About this task = Extract the entries in their exact form.

- - - - - - -

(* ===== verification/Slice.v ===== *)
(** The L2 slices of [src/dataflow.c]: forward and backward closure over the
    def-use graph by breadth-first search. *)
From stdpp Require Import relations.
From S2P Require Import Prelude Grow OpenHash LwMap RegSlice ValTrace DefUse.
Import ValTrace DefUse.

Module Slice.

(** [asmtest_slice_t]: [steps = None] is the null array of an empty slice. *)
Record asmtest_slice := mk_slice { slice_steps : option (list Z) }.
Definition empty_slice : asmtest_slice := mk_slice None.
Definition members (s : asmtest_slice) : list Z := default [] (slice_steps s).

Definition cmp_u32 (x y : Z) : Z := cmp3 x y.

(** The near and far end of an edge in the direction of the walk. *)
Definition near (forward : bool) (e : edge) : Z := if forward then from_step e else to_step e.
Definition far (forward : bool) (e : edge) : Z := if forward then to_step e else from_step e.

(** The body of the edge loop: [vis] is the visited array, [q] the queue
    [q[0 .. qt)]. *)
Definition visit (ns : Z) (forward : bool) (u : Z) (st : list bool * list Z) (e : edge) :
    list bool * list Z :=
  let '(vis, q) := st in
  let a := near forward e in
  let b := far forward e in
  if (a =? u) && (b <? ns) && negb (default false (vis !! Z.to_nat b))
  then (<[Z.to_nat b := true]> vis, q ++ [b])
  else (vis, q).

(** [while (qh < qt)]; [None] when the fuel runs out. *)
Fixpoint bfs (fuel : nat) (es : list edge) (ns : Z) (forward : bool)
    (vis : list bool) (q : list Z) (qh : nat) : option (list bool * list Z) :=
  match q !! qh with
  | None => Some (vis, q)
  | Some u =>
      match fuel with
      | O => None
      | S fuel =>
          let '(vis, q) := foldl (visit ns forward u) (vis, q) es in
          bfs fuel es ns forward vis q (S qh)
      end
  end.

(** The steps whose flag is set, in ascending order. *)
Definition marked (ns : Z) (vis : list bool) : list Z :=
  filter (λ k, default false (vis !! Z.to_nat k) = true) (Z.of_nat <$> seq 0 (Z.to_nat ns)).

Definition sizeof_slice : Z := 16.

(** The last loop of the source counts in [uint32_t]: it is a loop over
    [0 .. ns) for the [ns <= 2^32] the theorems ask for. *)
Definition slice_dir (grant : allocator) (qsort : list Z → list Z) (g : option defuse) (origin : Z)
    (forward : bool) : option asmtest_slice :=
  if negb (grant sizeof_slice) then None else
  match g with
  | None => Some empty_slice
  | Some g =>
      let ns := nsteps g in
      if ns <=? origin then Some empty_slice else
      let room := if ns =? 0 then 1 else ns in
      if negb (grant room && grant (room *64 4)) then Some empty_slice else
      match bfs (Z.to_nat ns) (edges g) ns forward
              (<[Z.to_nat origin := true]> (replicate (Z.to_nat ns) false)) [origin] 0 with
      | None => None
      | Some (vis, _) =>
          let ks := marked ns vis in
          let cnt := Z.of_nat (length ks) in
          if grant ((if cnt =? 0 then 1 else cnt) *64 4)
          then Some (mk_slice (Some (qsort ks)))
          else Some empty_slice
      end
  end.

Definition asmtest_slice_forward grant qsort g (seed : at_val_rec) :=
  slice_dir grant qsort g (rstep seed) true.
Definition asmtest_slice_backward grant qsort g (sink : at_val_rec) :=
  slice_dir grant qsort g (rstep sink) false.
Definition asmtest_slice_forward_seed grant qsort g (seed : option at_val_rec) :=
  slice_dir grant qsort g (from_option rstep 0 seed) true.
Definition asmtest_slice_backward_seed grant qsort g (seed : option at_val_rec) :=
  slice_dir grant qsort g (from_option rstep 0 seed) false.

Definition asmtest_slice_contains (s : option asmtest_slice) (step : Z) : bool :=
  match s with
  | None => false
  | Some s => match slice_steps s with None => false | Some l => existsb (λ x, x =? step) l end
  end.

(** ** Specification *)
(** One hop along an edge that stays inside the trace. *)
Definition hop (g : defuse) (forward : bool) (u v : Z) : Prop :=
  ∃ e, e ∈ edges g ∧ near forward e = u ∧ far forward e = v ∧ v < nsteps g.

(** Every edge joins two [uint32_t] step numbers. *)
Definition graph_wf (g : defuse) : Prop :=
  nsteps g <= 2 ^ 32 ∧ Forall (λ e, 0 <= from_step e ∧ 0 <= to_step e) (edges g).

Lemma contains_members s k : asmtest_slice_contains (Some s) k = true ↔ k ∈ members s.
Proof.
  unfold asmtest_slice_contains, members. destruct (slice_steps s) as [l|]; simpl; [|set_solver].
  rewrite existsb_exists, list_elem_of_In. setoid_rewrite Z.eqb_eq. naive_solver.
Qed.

- - - - - - -

Reply to the exercise =
(* ===== verification/Slice.v ===== *)
(** The L2 slices of [src/dataflow.c]: forward and backward closure over the
    def-use graph by breadth-first search. *)
From stdpp Require Import relations.
From S2P Require Import Prelude Grow OpenHash LwMap RegSlice ValTrace DefUse.
Import ValTrace DefUse.

Module Slice.

(** [asmtest_slice_t]: [steps = None] is the null array of an empty slice. *)
Record asmtest_slice := mk_slice { slice_steps : option (list Z) }.
Definition empty_slice : asmtest_slice := mk_slice None.
Definition members (s : asmtest_slice) : list Z := default [] (slice_steps s).

Definition cmp_u32 (x y : Z) : Z := cmp3 x y.

(** The near and far end of an edge in the direction of the walk. *)
Definition near (forward : bool) (e : edge) : Z := if forward then from_step e else to_step e.
Definition far (forward : bool) (e : edge) : Z := if forward then to_step e else from_step e.

(** The body of the edge loop: [vis] is the visited array, [q] the queue
    [q[0 .. qt)]. *)
Definition visit (ns : Z) (forward : bool) (u : Z) (st : list bool * list Z) (e : edge) :
    list bool * list Z :=
  let '(vis, q) := st in
  let a := near forward e in
  let b := far forward e in
  if (a =? u) && (b <? ns) && negb (default false (vis !! Z.to_nat b))
  then (<[Z.to_nat b := true]> vis, q ++ [b])
  else (vis, q).

(** [while (qh < qt)]; [None] when the fuel runs out. *)
Fixpoint bfs (fuel : nat) (es : list edge) (ns : Z) (forward : bool)
    (vis : list bool) (q : list Z) (qh : nat) : option (list bool * list Z) :=
  match q !! qh with
  | None => Some (vis, q)
  | Some u =>
      match fuel with
      | O => None
      | S fuel =>
          let '(vis, q) := foldl (visit ns forward u) (vis, q) es in
          bfs fuel es ns forward vis q (S qh)
      end
  end.

(** The steps whose flag is set, in ascending order. *)
Definition marked (ns : Z) (vis : list bool) : list Z :=
  filter (λ k, default false (vis !! Z.to_nat k) = true) (Z.of_nat <$> seq 0 (Z.to_nat ns)).

Definition sizeof_slice : Z := 16.

(** The last loop of the source counts in [uint32_t]: it is a loop over
    [0 .. ns) for the [ns <= 2^32] the theorems ask for. *)
Definition slice_dir (grant : allocator) (qsort : list Z → list Z) (g : option defuse) (origin : Z)
    (forward : bool) : option asmtest_slice :=
  if negb (grant sizeof_slice) then None else
  match g with
  | None => Some empty_slice
  | Some g =>
      let ns := nsteps g in
      if ns <=? origin then Some empty_slice else
      let room := if ns =? 0 then 1 else ns in
      if negb (grant room && grant (room *64 4)) then Some empty_slice else
      match bfs (Z.to_nat ns) (edges g) ns forward
              (<[Z.to_nat origin := true]> (replicate (Z.to_nat ns) false)) [origin] 0 with
      | None => None
      | Some (vis, _) =>
          let ks := marked ns vis in
          let cnt := Z.of_nat (length ks) in
          if grant ((if cnt =? 0 then 1 else cnt) *64 4)
          then Some (mk_slice (Some (qsort ks)))
          else Some empty_slice
      end
  end.

Definition asmtest_slice_forward grant qsort g (seed : at_val_rec) :=
  slice_dir grant qsort g (rstep seed) true.
Definition asmtest_slice_backward grant qsort g (sink : at_val_rec) :=
  slice_dir grant qsort g (rstep sink) false.
Definition asmtest_slice_forward_seed grant qsort g (seed : option at_val_rec) :=
  slice_dir grant qsort g (from_option rstep 0 seed) true.
Definition asmtest_slice_backward_seed grant qsort g (seed : option at_val_rec) :=
  slice_dir grant qsort g (from_option rstep 0 seed) false.

Definition asmtest_slice_contains (s : option asmtest_slice) (step : Z) : bool :=
  match s with
  | None => false
  | Some s => match slice_steps s with None => false | Some l => existsb (λ x, x =? step) l end
  end.

(** ** Specification *)
(** One hop along an edge that stays inside the trace. *)
Definition hop (g : defuse) (forward : bool) (u v : Z) : Prop :=
  ∃ e, e ∈ edges g ∧ near forward e = u ∧ far forward e = v ∧ v < nsteps g.

(** Every edge joins two [uint32_t] step numbers. *)
Definition graph_wf (g : defuse) : Prop :=
  nsteps g <= 2 ^ 32 ∧ Forall (λ e, 0 <= from_step e ∧ 0 <= to_step e) (edges g).

Lemma contains_members s k : asmtest_slice_contains (Some s) k = true ↔ k ∈ members s.
Proof.
  unfold asmtest_slice_contains, members. destruct (slice_steps s) as [l|]; simpl; [|set_solver].
  rewrite existsb_exists, list_elem_of_In. setoid_rewrite Z.eqb_eq. naive_solver.
Qed.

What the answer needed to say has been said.